I haven't yet reached Paris but somehow the French bureaucracy has pissed me off a lot already. I wasted a whole day yesterday because of their ineptness.
I have a bit of a problem regarding my residency status - basically, I'm not a resident anywhere (homeless). Being a student in the US meant visas were easy to get. Having an Indian passport, no money, no real job and no base makes getting visas very hard. But I've learnt to deal with lots of different types of visa officers over the last year by being, let's say, creative.
In May, I applied for a UK visa, 2 days after my graduation. I was flying back to Delhi on a oneway ticket (at that time I didn't know about the Germany position I'm on) but had decided to stop in London on the way back. Since my advisor had moved to London and I didn't have much of an idea about where I was moving to after Boston, I thought it would be good to get at least a tourist visa to the UK and hang out there and stay with some friends. This was my third UK visa, so I was hoping the visa officer wouldn't notice anything wrong. I went to the New York consulate (a day after a harrowing experience where I got a parking ticket, had to go to a towing garage and then banged into a car while driving a rented car) for my appointment. Being a bit bold I'd decided to apply for a 5 year multiple entry visa, even though my flight back to Delhi was in about 10 days. My I-20 (the most important document for every foreign student) said clearly I was supposed to graduate by May 31, 2006 (that I did was a minor miracle). Somehow, he didn't notice that. Roughly a year ago, I'd travelled outside the country and had a signature valid till July, 2006. That's what he saw. Then, he asked if I was just going to India for the summer holidays and then coming back, just stopping in London for a few days. I just nodded, and decided not to be too honest. Since it was my third visa, he just stamped it and gave a me 5 year multiple entry visa. I let out a deep sigh of relief. Had he noticed I had graduated, he could have denied me a visa on the grounds that I don't live in the US anymore. Anyway, it worked out.

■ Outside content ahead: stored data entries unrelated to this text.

(** * Habitator: settings persistence, migration and normalisation

    A shallow embedding of the storage and settings logic of the Habitator
    plugin ([src/main.ts], [src/settings.ts]) and the properties its
    specification states about it.

    Conventions of the embedding.
    - A JavaScript string is a [string]; its characters are code units in
      the 8-bit range.  A string is truthy when it is not empty.
    - A JavaScript number is an integer ([Z]); the code does no arithmetic
      on the numbers it stores.
    - An object of a declared interface is a record.  A property that may be
      missing is an [option] ([None]: missing, [undefined] or [null]); where
      the code tells a missing property from a [null] one (the overlay of
      [Object.assign]) it is a [field].
    - Code that awaits the host runs in the monad [M]: the state is the
      plugin instance together with the host's stores, and a computation
      ends normally or throws. *)

From Stdlib Require Import String Ascii List ZArith Bool Arith Lia.
From Stdlib Require Import DecimalString.
Import ListNotations.

Local Open Scope string_scope.
Local Open Scope list_scope.

(* ===================================================================== *)
(** * JavaScript strings *)
(* ===================================================================== *)

Module JsString.

Definition chars (s : string) : list ascii := list_ascii_of_string s.
Definition ofChars (l : list ascii) : string := string_of_list_ascii l.

(** [!s] is false exactly on the non-empty strings. *)
Definition truthy (s : string) : bool :=
  match s with EmptyString => false | String _ _ => true end.

(** ECMAScript WhiteSpace and LineTerminator code units below 256:
    TAB, LF, VT, FF, CR, SP and NBSP. *)
Definition isWhiteSpace (c : ascii) : bool :=
  let n := nat_of_ascii c in
  ((9 <=? n)%nat && (n <=? 13)%nat) || (n =? 32)%nat || (n =? 160)%nat.

Fixpoint dropWhile {A : Type} (p : A -> bool) (l : list A) : list A :=
  match l with
  | [] => []
  | x :: t => if p x then dropWhile p t else l
  end.

Definition dropWhileEnd {A : Type} (p : A -> bool) (l : list A) : list A :=
  rev (dropWhile p (rev l)).

(** [s.trim()] *)
Definition trim (s : string) : string :=
  ofChars (dropWhileEnd isWhiteSpace (dropWhile isWhiteSpace (chars s))).

(** [s.replace(/a/g, b)] for single characters [a] and [b]. *)
Definition replaceAll (a b : ascii) (s : string) : string :=
  ofChars (map (fun c => if Ascii.eqb c a then b else c) (chars s)).

(** [s.replace(/^a+/, "")] *)
Definition stripLeading (a : ascii) (s : string) : string :=
  ofChars (dropWhile (Ascii.eqb a) (chars s)).

(** [s.replace(/a+$/, "")] *)
Definition stripTrailing (a : ascii) (s : string) : string :=
  ofChars (dropWhileEnd (Ascii.eqb a) (chars s)).

Fixpoint startsWith (p l : list ascii) : bool :=
  match p, l with
  | [], _ => true
  | _ :: _, [] => false
  | a :: p', b :: l' => Ascii.eqb a b && startsWith p' l'
  end.

Fixpoint occursIn (p l : list ascii) : bool :=
  startsWith p l ||
  match l with
  | [] => false
  | _ :: t => occursIn p t
  end.

(** [s.includes(needle)] *)
Definition includes (needle s : string) : bool :=
  occursIn (chars needle) (chars s).

(** [s.lastIndexOf(c)], [None] for -1. *)
Fixpoint lastIndexOf (c : ascii) (l : list ascii) : option nat :=
  match l with
  | [] => None
  | x :: t =>
      match lastIndexOf c t with
      | Some i => Some (S i)
      | None => if Ascii.eqb x c then Some 0%nat else None
      end
  end.

(** [s.slice(0, n)] *)
Definition sliceTo (n : nat) (s : string) : string :=
  ofChars (firstn n (chars s)).

End JsString.

(* ===================================================================== *)
(** * Data model ([src/settings.ts]) *)
(* ===================================================================== *)

(** [HabitatorStorageMode = "plugin" | "dot-habitator" | "custom-subdir"] *)
Inductive HabitatorStorageMode : Type :=
| ModePlugin
| ModeDotHabitator
| ModeCustomSubdir.

Definition modeName (m : HabitatorStorageMode) : string :=
  match m with
  | ModePlugin => "plugin"
  | ModeDotHabitator => "dot-habitator"
  | ModeCustomSubdir => "custom-subdir"
  end.

Definition isPluginMode (m : HabitatorStorageMode) : bool :=
  match m with ModePlugin => true | _ => false end.

Record HabitatorStorageConfig : Type := mkStorageConfig {
  storageMode : HabitatorStorageMode;
  customSubdir : string
}.

Definition DEFAULT_STORAGE_CONFIG : HabitatorStorageConfig :=
  {| storageMode := ModeDotHabitator; customSubdir := "habitator-data" |}.

(** A storage configuration as it is read back from the plugin's data file
    ([Partial<HabitatorStorageConfig>]): the mode is whatever string was
    stored. *)
Record StoredStorageConfig : Type := mkStoredConfig {
  storedMode : option string;
  storedSubdir : option string
}.

Definition storeConfig (c : HabitatorStorageConfig) : StoredStorageConfig :=
  {| storedMode := Some (modeName (storageMode c));
     storedSubdir := Some (customSubdir c) |}.

(* ===================================================================== *)
(** * Path helpers ([src/main.ts]) *)
(* ===================================================================== *)

Definition backslash : ascii := ascii_of_nat 92.
Definition slash : ascii := "/"%char.

(** [sanitizeVaultRelativeDir(value)] *)
Definition sanitizeVaultRelativeDir (value : option string) : string :=
  let trimmed :=
    JsString.stripTrailing slash
      (JsString.stripLeading slash
         (JsString.replaceAll backslash slash
            (JsString.trim (match value with Some v => v | None => "" end)))) in
  if negb (JsString.truthy trimmed) then customSubdir DEFAULT_STORAGE_CONFIG
  else if JsString.includes ".." trimmed then customSubdir DEFAULT_STORAGE_CONFIG
  else trimmed.

(** [getDirName(path)] *)
Definition getDirName (path : string) : string :=
  let normalized := JsString.replaceAll backslash slash path in
  match JsString.lastIndexOf slash (JsString.chars normalized) with
  | None => ""
  | Some O => ""
  | Some idx => JsString.sliceTo idx normalized
  end.

(** [getConfiguredHabitatorDataPath(config)] *)
Definition getConfiguredHabitatorDataPath (config : HabitatorStorageConfig) : string :=
  match storageMode config with
  | ModeDotHabitator => ".habitator/habitator.json"
  | ModeCustomSubdir =>
      let dir := sanitizeVaultRelativeDir (Some (customSubdir config)) in
      dir ++ "/habitator.json"
  | ModePlugin => ".habitator/habitator.json"
  end.

(** [normalizeStorageConfig(input)] *)
Definition normalizeStorageConfig (input : option StoredStorageConfig) : HabitatorStorageConfig :=
  let mode :=
    match input with
    | Some i =>
        match storedMode i with
        | Some m => m
        | None => modeName (storageMode DEFAULT_STORAGE_CONFIG)
        end
    | None => modeName (storageMode DEFAULT_STORAGE_CONFIG)
    end in
  let customSubdir' :=
    match input with
    | Some i =>
        match storedSubdir i with
        | Some d => d
        | None => customSubdir DEFAULT_STORAGE_CONFIG
        end
    | None => customSubdir DEFAULT_STORAGE_CONFIG
    end in
  let normalizedMode :=
    if String.eqb mode "plugin" then ModePlugin
    else if String.eqb mode "dot-habitator" then ModeDotHabitator
    else if String.eqb mode "custom-subdir" then ModeCustomSubdir
    else storageMode DEFAULT_STORAGE_CONFIG in
  {| storageMode := normalizedMode;
     customSubdir := sanitizeVaultRelativeDir (Some customSubdir') |}.

(* ===================================================================== *)
(** * Habits and settings ([src/settings.ts]) *)
(* ===================================================================== *)

(** A property of an object that [Object.assign] may or may not copy:
    [Absent] when the object has no such property, [Null] when it has it
    with the value [null] (or [undefined]), [Val a] otherwise. *)
Inductive field (A : Type) : Type :=
| Absent
| Null
| Val (a : A).

Arguments Absent {A}.
Arguments Null {A}.
Arguments Val {A} a.

Module Habit.
(** [interface Habit], as the object is found at run time: a record read
    from disk may lack any of the three properties ([None]), and
    [completedDays] is [None] too when it is not an array. *)
Record t : Type := mk {
  id : option string;
  name : option string;
  completedDays : option (list string)
}.
End Habit.

Module Settings.
(** [Partial<HabitatorSettings> & { completedDays?: string[] }], which is
    also the shape of the object [normalizeSettings] returns: the overlay
    copies the top-level [completedDays] of a legacy record along.
    Properties the code never reads are left out; [Object.assign] copies
    them unchanged. *)
Record t : Type := mk {
  year : field Z;
  habits : field (list Habit.t);
  activeHabitId : field string;
  completedDays : field (list string)
}.

(** The object [{}]. *)
Definition empty : t :=
  {| year := Absent; habits := Absent; activeHabitId := Absent;
     completedDays := Absent |}.
End Settings.

(** The part of the JavaScript runtime the settings code reads: the clock at
    module load, [crypto.randomUUID] when the host has it, and
    [Math.random].  The [k]-th call of a generator is a function of [k], the
    number of calls made before it. *)
Record Runtime : Type := mkRuntime {
  currentYear : Z;                       (* [new Date().getFullYear()] *)
  randomUUID : option (nat -> string);   (* [crypto.randomUUID], if any *)
  random16 : nat -> Z                    (* [Math.floor(Math.random() * 16)] *)
}.

Definition DEFAULT_HABIT_ID : string := "00000000-0000-4000-8000-000000000001".

Definition DEFAULT_HABITS : list Habit.t :=
  [ {| Habit.id := Some DEFAULT_HABIT_ID;
       Habit.name := Some "Main habit";
       Habit.completedDays := Some [] |} ].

Once I was back in Delhi, I went and applied for a German visa. After a 5 hour wait in horrible July heat (inspite of an online appointment), I went in with all my documents. Since I hadn't closed my bank account in Boston, the visa officer assumed I still lived in the US and said I couldn't apply for it from Delhi. I had to show her what I didn't show the UK visa officer - my degree and a letter of graduation. Finally, after a bit of a debate she let me apply for it from Delhi though I had to spend a week or two getting some other documents to get the visa.
A few days after that, I applied for a US visa, since I was going back to the US for a workshop and some talks. For occupation, I wrote visiting lecturer at Regensburg. The visa officer first said I should apply for it from Germany but I told him I was moving there after the US trip. He didn't notice that it was just a month long position which I was stretching out for 2 months (and had no clear plans after that). He was more curious about why I left Boston for a place like Regensburg. The next day I had a 10 yr multiple entry visa.
For the French visa, I've been thinking about how to overcome the residency factor. They have a consulate in Munich and on their website it said Mondays, Wednesdays and Fridays from 9 to 12 were the times to apply. I first called up the consulate but the guy spoke only French or German. Our conversation went like this,
(Me in bad German) "I am from India. I want visa. I go to France for mathematics research. I come next week to Munich."
(Him) "Yes, Yes. Good."
I decided it was best to just show up and see if I could somehow get another visa, without being too honest. Munich is a little less than 2 hours by train from Regensburg. So I woke up early and just managed to jump onto the 7 am train. Reached the consulate around 9 am armed with all kinds of documents and possible scenarios to deal with. The first thing I noticed was that public hours on Wednesday were from 1:30 to 3:30. That's not what the website said (which again was in either French or German). I rang a bell, but the guy said (I think it was the same guy) "No public now. Come 1:30".
I had about 4 hours to kill so I decided to head over to J's flat, which wasn't too far away. He knew I was coming at some point so I had breakfast at his place, pottered around in his neighbourhood, had lunch and then headed back to the consulate. Walked in at 1:35 and said "Visa" to the guy behind the window. He said "No visa". I asked why and he said, recent policy change meant, I have to go all the way to Frankfurt. I felt like punching him.
I said "Internet says yes visa in Munich".
He shouted back "Only in Frankfurt. Go to Frankfurt."
I just turned and left. Missed the 1:44 train back R'burg by 1 minute. I could see the train leaving just as I reached the platform. Not my day.
Got back and checked out the website for the Frankfurt consulate. It said appointments are compulsory so I sent an email. No reply for a whole day. So I asked the guy next to my office to call up the consulate to make sure there's no communication break this time. The phone number from their website didn't work. Did a google search and found a different website with numbers of all kinds of consulates. Called up one of those numbers and the guy said their visa office is closed for the next two days (I couldn't figure out why) and I should call back on Monday.
French bureaucracy will require more creativity and effort than I imagined.